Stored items

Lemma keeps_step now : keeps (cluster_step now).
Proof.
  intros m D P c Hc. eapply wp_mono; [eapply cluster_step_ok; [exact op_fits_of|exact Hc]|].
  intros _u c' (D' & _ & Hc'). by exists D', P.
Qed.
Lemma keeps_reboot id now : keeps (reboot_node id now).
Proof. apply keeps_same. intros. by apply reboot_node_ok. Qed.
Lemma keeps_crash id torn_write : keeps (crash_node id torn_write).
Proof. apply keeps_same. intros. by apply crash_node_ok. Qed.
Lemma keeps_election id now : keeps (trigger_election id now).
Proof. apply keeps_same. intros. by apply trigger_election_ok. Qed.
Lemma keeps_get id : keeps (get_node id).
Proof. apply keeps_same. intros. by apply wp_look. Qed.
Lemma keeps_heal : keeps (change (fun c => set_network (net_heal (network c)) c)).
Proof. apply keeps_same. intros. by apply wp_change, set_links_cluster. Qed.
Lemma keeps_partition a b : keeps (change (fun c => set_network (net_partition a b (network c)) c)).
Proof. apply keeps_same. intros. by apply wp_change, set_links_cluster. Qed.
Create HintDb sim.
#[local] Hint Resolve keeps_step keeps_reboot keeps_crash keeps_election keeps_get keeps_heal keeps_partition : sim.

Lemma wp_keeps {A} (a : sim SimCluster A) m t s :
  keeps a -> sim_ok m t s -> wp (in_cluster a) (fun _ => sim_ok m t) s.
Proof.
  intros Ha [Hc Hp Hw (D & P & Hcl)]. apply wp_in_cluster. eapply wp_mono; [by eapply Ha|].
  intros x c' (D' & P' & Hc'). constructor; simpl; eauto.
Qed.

**YOUR TASK:** What you give back must be the stretch above, starting at the line with "Lemma keeps_heal : keeps" and ending at the line with "Lemma keeps_partition a", copied exactly.

**TASK OUTPUT:**
Lemma keeps_heal : keeps (change (fun c => set_network (net_heal (network c)) c)).
Proof. apply keeps_same. intros. by apply wp_change, set_links_cluster. Qed.
Lemma keeps_partition a b : keeps (change (fun c => set_network (net_partition a b (network c)) c)).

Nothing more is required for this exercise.